Lemma sextet (n k : N) :
  N.land (N.shiftr n k) 63 = ((n / 2 ^ k) mod 64)%N.
Proof.
  rewrite N.shiftr_div_pow2. change 63%N with (N.ones 6).
  rewrite N.land_ones. reflexivity.
Qed.

Lemma sextet_low (n : N) : N.land n 63 = (n mod 64)%N.
Proof. change 63%N with (N.ones 6). rewrite N.land_ones. reflexivity. Qed.

Lemma base64_digit_In (i : N) :
  (i < 64)%N -> In (base64_digit i) base64_alphabet.
Proof.
  intros Hi. unfold base64_digit. apply nth_In.
  change (List.length base64_alphabet) with 64%nat. lia.
Qed.

Lemma pad_not_digit : ~ In pad base64_alphabet.
Proof.
  intros H. vm_compute in H.
  repeat (destruct H as [H|H]; [discriminate H|]). exact H.
Qed.

Lemma base64_alphabet_NoDup : NoDup base64_alphabet.
Proof.
  unfold base64_alphabet, U. simpl.
  repeat (constructor;
          [ let H := fresh in
            intros H; simpl in H;
            repeat (destruct H as [H|H]; [discriminate H|]); exact H | ]).
  constructor.
Qed.

Lemma base64_digit_inj (i j : N) :
  (i < 64)%N -> (j < 64)%N -> base64_digit i = base64_digit j -> i = j.
Proof.
  intros Hi Hj H. unfold base64_digit in H.
  apply N2Nat.inj.
  apply (proj1 (NoDup_nth base64_alphabet 0%N) base64_alphabet_NoDup);
    [ change (List.length base64_alphabet) with 64%nat; lia
    | change (List.length base64_alphabet) with 64%nat; lia
    | exact H ].
Qed.

Lemma base64_digit_not_pad (i : N) : (i < 64)%N -> base64_digit i <> pad.
Proof.
  intros Hi E. apply pad_not_digit. rewrite <- E.
  apply base64_digit_In. exact Hi.
Qed.

Lemma sextet_lt (n k : N) : (N.land (N.shiftr n k) 63 < 64)%N.
Proof. rewrite sextet. apply N.mod_lt. discriminate. Qed.

Lemma sextet_low_lt (n : N) : (N.land n 63 < 64)%N.
Proof. rewrite sextet_low. apply N.mod_lt. discriminate. Qed.

Lemma sextet_high_lt (n : N) :
  (n < 16777216)%N -> (N.shiftr n 18 < 64)%N.
Proof.
  intros Hn. rewrite N.shiftr_div_pow2. change (2 ^ 18)%N with 262144%N.
  apply N.Div0.div_lt_upper_bound. lia.
Qed.

Lemma base64_nil : base64 [] = [].
Proof. reflexivity. Qed.

Lemma base64_one (a : byte) :
  base64 [a] = [char1 (word1 a); char2 (word1 a); pad; pad].
Proof. reflexivity. Qed.

Lemma base64_two (a b : byte) :
  base64 [a; b] =
    [char1 (word2 a b); char2 (word2 a b); char3 (word2 a b); pad].
Proof. reflexivity. Qed.

Lemma base64_three (a b c : byte) (rest : list byte) :
  base64 (a :: b :: c :: rest) =
    char1 (word3 a b c) :: char2 (word3 a b c) :: char3 (word3 a b c)
    :: char4 (word3 a b c) :: base64 rest.
Proof. reflexivity. Qed.

Lemma word1_lt (a : byte) : (word1 a < 16777216)%N.
Proof. unfold word1. rewrite group1_value. pose proof (byte_lt a). lia. Qed.

Lemma word2_lt (a b : byte) : (word2 a b < 16777216)%N.
Proof.
  unfold word2. rewrite group2_value.
  pose proof (byte_lt a). pose proof (byte_lt b). lia.
Qed.

Lemma word3_lt (a b c : byte) : (word3 a b c < 16777216)%N.
Proof.
  unfold word3. rewrite group3_value.
  pose proof (byte_lt a). pose proof (byte_lt b). pose proof (byte_lt c). lia.
Qed.

Lemma char1_In (n : N) : (n < 16777216)%N -> In (char1 n) base64_alphabet.
Proof. intros H. apply base64_digit_In, sextet_high_lt, H. Qed.

Lemma char2_In (n : N) : In (char2 n) base64_alphabet.
Proof. apply base64_digit_In, sextet_lt. Qed.

Lemma char3_In (n : N) : In (char3 n) base64_alphabet.
Proof. apply base64_digit_In, sextet_lt. Qed.

Lemma char4_In (n : N) : In (char4 n) base64_alphabet.
Proof. apply base64_digit_In, sextet_low_lt. Qed.

(** X14: the staged data is plain base64 text.  [fileData] is four
    characters for every three bytes of the file, the last group padded:
    its length is [4 * ceil(n / 3)], and every character is one of the 64
    of the base64 alphabet or the padding character [=]. *)
Theorem base64_shape :
  forall bs : list byte,
    List.length (base64 bs) = (4 * ((List.length bs + 2) / 3))%nat /\
    Forall (fun c => In c base64_alphabet \/ c = pad) (base64 bs).
Proof.
  intros bs. induction bs as [|a|a b|a b c rest [IHl IHc]] using list_ind3.
  - split; [reflexivity | constructor].
  - split; [reflexivity|]. rewrite base64_one.
    repeat (apply Forall_cons;
            [auto using char1_In, char2_In, word1_lt|]).
    constructor.
  - split; [reflexivity|]. rewrite base64_two.
    repeat (apply Forall_cons;
            [auto using char1_In, char2_In, char3_In, word2_lt|]).
    constructor.
  - rewrite base64_three. split.
    + cbn [List.length]. rewrite IHl.
      replace (S (S (S (List.length rest))) + 2)%nat
        with (List.length rest + 2 + 1 * 3)%nat by lia.
      rewrite Nat.div_add by discriminate. lia.
    + repeat (apply Forall_cons;
              [auto using char1_In, char2_In, char3_In, char4_In, word3_lt|]).
      exact IHc.
Qed.

Lemma to_N_inj (a b : byte) : Byte.to_N a = Byte.to_N b -> a = b.
Proof.
  intros H. pose proof (Byte.of_to_N a) as Ha. rewrite H in Ha.
  rewrite Byte.of_to_N in Ha. congruence.
Qed.

Lemma char1_index (n m : N) :
  (n < 16777216)%N -> (m < 16777216)%N -> char1 n = char1 m ->
  (n / 262144 = m / 262144)%N.
Proof.
  intros Hn Hm H. apply base64_digit_inj in H;
    try (apply sextet_high_lt; assumption).
  rewrite !N.shiftr_div_pow2 in H. exact H.
Qed.

Lemma char2_index (n m : N) :
  char2 n = char2 m -> ((n / 4096) mod 64 = (m / 4096) mod 64)%N.
Proof.
  intros H. apply base64_digit_inj in H; try apply sextet_lt.
  rewrite !sextet in H. exact H.
Qed.

Lemma char3_index (n m : N) :
  char3 n = char3 m -> ((n / 64) mod 64 = (m / 64) mod 64)%N.
Proof.
  intros H. apply base64_digit_inj in H; try apply sextet_lt.
  rewrite !sextet in H. exact H.
Qed.

Lemma char4_index (n m : N) :
  char4 n = char4 m -> (n mod 64 = m mod 64)%N.
Proof.
  intros H. apply base64_digit_inj in H; try apply sextet_low_lt.
  rewrite !sextet_low in H. exact H.
Qed.

Lemma char3_not_pad (n : N) : char3 n <> pad.
Proof. apply base64_digit_not_pad, sextet_lt. Qed.

Lemma char4_not_pad (n : N) : char4 n <> pad.
Proof. apply base64_digit_not_pad, sextet_low_lt. Qed.

Lemma word1_inj (a a' : byte) :
  char1 (word1 a) = char1 (word1 a') ->
  char2 (word1 a) = char2 (word1 a') ->
  a = a'.
Proof.
  intros H1 H2.
  apply char1_index in H1; try apply word1_lt.
  apply char2_index in H2.
  unfold word1 in *. rewrite !group1_value in *.
  pose proof (byte_lt a). pose proof (byte_lt a').
  apply to_N_inj.
  zify. Z.to_euclidean_division_equations. lia.
Qed.

(** Equal quotients by [64 * q] and equal next digits give equal quotients
    by [q]. *)
Lemma div_step (n m q : N) :
  (n / (q * 64) = m / (q * 64))%N ->
  ((n / q) mod 64 = (m / q) mod 64)%N ->
  (n / q = m / q)%N.
Proof.
  intros Hq Hr.
  rewrite (N.Div0.div_mod (n / q) 64), (N.Div0.div_mod (m / q) 64).
  rewrite !N.Div0.div_div, Hq, Hr. reflexivity.
Qed.

Lemma word2_inj (a b a' b' : byte) :
  char1 (word2 a b) = char1 (word2 a' b') ->
  char2 (word2 a b) = char2 (word2 a' b') ->
  char3 (word2 a b) = char3 (word2 a' b') ->
  a = a' /\ b = b'.
Proof.
  intros H1 H2 H3.
  apply char1_index in H1; try apply word2_lt.
  apply char2_index in H2. apply char3_index in H3.
  pose proof (div_step _ _ 4096 H1 H2) as H12.
  pose proof (div_step _ _ 64 H12 H3) as H123.
  unfold word2 in H123. rewrite !group2_value in H123.
  replace (Byte.to_N a * 65536 + Byte.to_N b * 256)%N
    with ((Byte.to_N a * 1024 + Byte.to_N b * 4) * 64)%N in H123 by lia.
  replace (Byte.to_N a' * 65536 + Byte.to_N b' * 256)%N
    with ((Byte.to_N a' * 1024 + Byte.to_N b' * 4) * 64)%N in H123 by lia.
  rewrite !N.div_mul in H123 by discriminate.
  pose proof (byte_lt a). pose proof (byte_lt a').
  pose proof (byte_lt b). pose proof (byte_lt b').
  split; apply to_N_inj; lia.
Qed.

Lemma word3_inj (a b c a' b' c' : byte) :
  char1 (word3 a b c) = char1 (word3 a' b' c') ->
  char2 (word3 a b c) = char2 (word3 a' b' c') ->
  char3 (word3 a b c) = char3 (word3 a' b' c') ->
  char4 (word3 a b c) = char4 (word3 a' b' c') ->
  a = a' /\ b = b' /\ c = c'.
Proof.
  intros H1 H2 H3 H4.
  apply char1_index in H1; try apply word3_lt.
  apply char2_index in H2. apply char3_index in H3.
  apply char4_index in H4.
  pose proof (div_step _ _ 4096 H1 H2) as H12.
  pose proof (div_step _ _ 64 H12 H3) as H123.
  assert (E : word3 a b c = word3 a' b' c').
  { rewrite (N.Div0.div_mod (word3 a b c) 64),
            (N.Div0.div_mod (word3 a' b' c') 64), H123, H4. reflexivity. }
  unfold word3 in E. rewrite !group3_value in E.
  pose proof (byte_lt a). pose proof (byte_lt a').
  pose proof (byte_lt b). pose proof (byte_lt b').
  pose proof (byte_lt c). pose proof (byte_lt c').
  repeat split; apply to_N_inj; lia.
Qed.

Opaque char1 char2 char3 char4 pad base64.

(** X15: the staged data determines the file.  Two files are staged with the
    same [fileData] only if they have the same bytes: nothing of a file is
    lost or confused on the way to the hosting API. *)
Theorem base64_injective :
  forall bs bs' : list byte, base64 bs = base64 bs' -> bs = bs'.
Proof.
  intros bs. induction bs as [|a|a b|a b c rest IH] using list_ind3;
    intros [|a' [|b' [|c' rest']]] H;
    rewrite ?base64_nil, ?base64_one, ?base64_two, ?base64_three in H;
    try discriminate H; try reflexivity;
    injection H; clear H; intros;
    try solve
      [ exfalso;
        match goal with
        | E : pad = char3 _ |- _ => exact (char3_not_pad _ (eq_sym E))
        | E : char3 _ = pad |- _ => exact (char3_not_pad _ E)
        | E : pad = char4 _ |- _ => exact (char4_not_pad _ (eq_sym E))
        | E : char4 _ = pad |- _ => exact (char4_not_pad _ E)
        end ].
  - match goal with
    | H1 : char1 _ = char1 _, H2 : char2 _ = char2 _ |- _ =>
        rewrite (word1_inj a a' H1 H2)
    end. reflexivity.
  - match goal with
    | H1 : char1 _ = char1 _, H2 : char2 _ = char2 _,
      H3 : char3 _ = char3 _ |- _ =>
        destruct (word2_inj a b a' b' H1 H2 H3) as [-> ->]
    end. reflexivity.
  - match goal with
    | H1 : char1 _ = char1 _, H2 : char2 _ = char2 _,
      H3 : char3 _ = char3 _, H4 : char4 _ = char4 _,
      H5 : base64 _ = base64 _ |- _ =>
        destruct (word3_inj a b c a' b' c' H1 H2 H3 H4) as (-> & -> & ->);
        rewrite (IH rest' H5)
    end. reflexivity.
Qed.

Transparent char1 char2 char3 char4 pad base64.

-.-.-

The lines you need are those with the word "every"; list them from the entries.

    characters for every three bytes of the file, the last group padded:
    its length is [4 * ceil(n / 3)], and every character is one of the 64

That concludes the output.